- Hrynky Location within Poltava Oblast Hrynky Location within Ukraine
- Coordinates: 49°27′29″N 33°01′44″E﻿ / ﻿49.45806°N 33.02889°E
- Country: Ukraine
- Oblast: Poltava Oblast
- Raion: Kremenchuk Raion
- Hromada: Hradyzk settlement hromada

Population (2001)
- • Total: 704
- Time zone: UTC+2 (EET)
- • Summer (DST): UTC+3 (EEST)

= Hrynky, Poltava Oblast =

Village in Poltava Oblast, Ukraine

Hrynky (Гриньки) is a village in Kremenchuk Raion of Poltava Oblast in Ukraine. It belongs to Hradyzk settlement hromada, one of the hromadas of Ukraine.

==History==
Hrynky was formed in the late 17th/early 18th century by escaped serfs who settled here. In 1780, the village consisted of 53 huts, which grew to 189 households with 1245 residents by 1859.

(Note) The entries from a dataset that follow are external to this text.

(** C10.  On both paginated endpoints ([/auth-logs] and [/auth-history])
    the [limit] handed to the query is 50 when the query parameter is
    absent, when it is not numeric and when it parses to 0, and the number
    it parses to otherwise; likewise [offset] with 0.  In particular
    [?limit=0] is answered with the first 50 of the user's rows, newest
    first (all of them when there are fewer), not with an empty page. *)
Theorem C10_page_parameters_fall_back_to_defaults
    (tie_rank : AuthenticationLog.t → Z)
    (findMany_beyond_Int :
       list AuthenticationLog.t → Z → Z → option (list AuthenticationLog.t))
    (db : Db) (userId : string) (query_limit query_offset : option string) :
  LaterRevision.get_api_v1_users_auth_logs tie_rank findMany_beyond_Int db userId
    query_limit query_offset
  = match Prisma.authenticationLog_findMany tie_rank findMany_beyond_Int db userId
            (page_parameter 50 query_limit) (page_parameter 0 query_offset) with
    | Some logs => Json logs
    | None => Fail 500 "Failed to fetch authentication logs"
    end
  ∧ LaterRevision.get_api_v1_users_auth_history tie_rank findMany_beyond_Int db userId
      query_limit query_offset
    = match Prisma.authenticationLog_findMany tie_rank findMany_beyond_Int db userId
              (page_parameter 50 query_limit) (page_parameter 0 query_offset) with
      | Some logs =>
          Json (mkAuthHistory logs (length logs)
                  (page_parameter 50 query_limit) (page_parameter 0 query_offset))
      | None => Fail 500 "Failed to fetch authentication history"
      end
  ∧ page_parameter 50 None = 50 ∧ page_parameter 50 (Some "abc") = 50
  ∧ page_parameter 50 (Some "0") = 50 ∧ page_parameter 50 (Some "20") = 20
  ∧ page_parameter 0 None = 0 ∧ page_parameter 0 (Some "abc") = 0
  ∧ page_parameter 0 (Some "0") = 0 ∧ page_parameter 0 (Some "20") = 20
  ∧ LaterRevision.get_api_v1_users_auth_logs tie_rank findMany_beyond_Int db userId
      (Some "0") query_offset
    = LaterRevision.get_api_v1_users_auth_logs tie_rank findMany_beyond_Int db userId
        None query_offset
  ∧ LaterRevision.get_api_v1_users_auth_logs tie_rank findMany_beyond_Int db userId
      (Some "0") None
    = Json (take 50 (Prisma.authenticationLog_ordered tie_rank db userId))
  ∧ LaterRevision.get_api_v1_users_auth_history tie_rank findMany_beyond_Int db userId
      (Some "0") None
    = Json (mkAuthHistory (take 50 (Prisma.authenticationLog_ordered tie_rank db userId))
              (length (take 50 (Prisma.authenticationLog_ordered tie_rank db userId)))
              50 0).
Proof.
  unfold LaterRevision.get_api_v1_users_auth_logs,
    LaterRevision.get_api_v1_users_auth_history.
  rewrite !limit_of_page_parameter, !offset_of_page_parameter.
  repeat split.
Qed.
(** C4, amended: the end of a stream. When the requests stop, at the end
    of the stream or with an exception, [ProcessAudio] resets the session
    of the peer and keeps its entry in the dictionary: the entry is
    present, not speaking, with an empty accumulator; the other entries
    are untouched; and the next stream of the same peer is handled like
    that of a new session. *)
Theorem stream_end_resets_session (srv : Server ModelState) peer requests fin :
  let srv' := (ProcessAudio model srv peer requests fin).1.1 in
  client_processors srv' !! peer = Some (mkVADProcessor false []) /\
  (forall other, other <> peer ->
     client_processors srv' !! other = client_processors srv !! other) /\
  (forall requests2 fin2,
     (ProcessAudio model srv' peer requests2 fin2).1.2 =
       yielded (ProcessAudio_loop model (model_state srv') VADProcessor_new
                  requests2).2).
Proof.
  assert (Hpeer :
    client_processors (ProcessAudio model srv peer requests fin).1.1 !! peer
      = Some (mkVADProcessor false [])).
  { unfold ProcessAudio.
    destruct (client_processors srv !! peer) as [processor|];
      destruct (ProcessAudio_loop model (model_state srv) _ requests)
        as [[m' processor'] entries]; simpl;
      rewrite reset_if_present_lookup, lookup_insert_eq; reflexivity. }
  intros srv'. split; [exact Hpeer|]. split.
  - intros other Hne. unfold srv', ProcessAudio.
    destruct (client_processors srv !! peer) as [processor|];
      destruct (ProcessAudio_loop model (model_state srv) _ requests)
        as [[m' processor'] entries]; simpl;
      rewrite reset_if_present_other by exact Hne;
      rewrite ?lookup_insert_ne by congruence; reflexivity.
  - intros requests2 fin2. rewrite ProcessAudio_yielded.
    unfold srv'. rewrite Hpeer. reflexivity.
Qed.

(** C5: the unary reset. [ResetVAD] answers [success = True] whether the
    peer has a session or not; a session that exists is left not speaking
    with an empty accumulator; a second reset changes nothing more; the
    reset of a peer without session leaves the server as it is; the
    entries of the other peers are untouched. *)
Theorem ResetVAD_always_succeeds (srv : Server ModelState) peer :
  let srv' := (ResetVAD srv peer).1 in
  success (ResetVAD srv peer).2 = true /\
  (is_Some (client_processors srv !! peer) ->
     client_processors srv' !! peer = Some (mkVADProcessor false [])) /\
  ResetVAD srv' peer = ResetVAD srv peer /\
  (client_processors srv !! peer = None -> srv' = srv) /\
  (forall other, other <> peer ->
     client_processors srv' !! other = client_processors srv !! other).
Proof.
  intros srv'. unfold srv', ResetVAD. simpl.
  split; [reflexivity|]. split; [|split; [|split]].
  - intros [processor E]. rewrite reset_if_present_lookup, E. reflexivity.
  - rewrite reset_if_present_idem. reflexivity.
  - intros E. unfold reset_if_present. rewrite E. destruct srv; reflexivity.
  - intros other Hne. apply reset_if_present_other. exact Hne.
Qed.

End Stream.

(** ** The frame generator *)

Section Chunker.

(** The number of bytes of a full read, which is also [bytes_per_chunk]
    for a mono file. *)
Variable F : nat.
Hypothesis F_pos : 0 < F.

Lemma read_loop_S fuel running k wf data :
  read_loop (S fuel) running k F wf data =
    if truthy data && running k then
      let yielded :=
        if (length data =? F)%nat then [data]
        else if (0 <? length data)%nat then [data ++ repeat x00 (F - length data)]
        else [] in
      match read_loop fuel running (S k) F (readframes VAD_CHUNK_SIZE wf).2
              (readframes VAD_CHUNK_SIZE wf).1 with
      | Some rest => Some (yielded ++ rest)
      | None => None
      end
    else Some [].
Proof. reflexivity. Qed.



End Chunker.


(** ** The loop, one scored chunk at a time *)

Section LoopSteps.

Variable ModelState : Type.
Variable model : ModelState -> list Q -> Z -> ModelState * (Exception + Q).

Lemma ProcessAudio_loop_start m self request rest samples m' p :
  frombuffer_int16 (audio_data request) = inr samples ->
  model m (normalize (resize_chunk samples)) SAMPLE_RATE = (m', inr p) ->
  speech_detected self = false ->
  above_threshold p = true ->
  ProcessAudio_loop model m self (request :: rest) =
    let tail :=
      ProcessAudio_loop model m'
        (mkVADProcessor true (accumulated_audio self ++ [audio_data request]))
        rest in
    (tail.1.1, tail.1.2,
     ("start", Some (mkVADResponse "start" "Speech detected")) :: tail.2).
Proof.
  intros Hdec Hmod Hs Hp. rewrite ProcessAudio_loop_cons.
  unfold ProcessAudio_step.
  rewrite (process_chunk_scored _ model _ _ _ _ _ _ Hdec Hmod), Hs, Hp.
  reflexivity.
Qed.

Hrynky was previously located in the Hlobyne Raion until it was abolished on 18 July 2020 as part of the administrative reform of Ukraine, which reduced the number of raions of Poltava Oblast to four. The area of Hlobyne Raion was merged into Kremenchuk Raion.

==Geography==
Hrynky is located not far north of the Highway H08 on the T-1721 territorial road, 21 km northwest of Hlobyne, 65 km north of Kremenchuk and 140 km west of Poltava.

==Demographics==
Native language as of the Ukrainian Census of 2001:
- Ukrainian 97.37%
- Russian 2.5%

==Notable people==
- Mykola Lysenko (1842–1912), composer.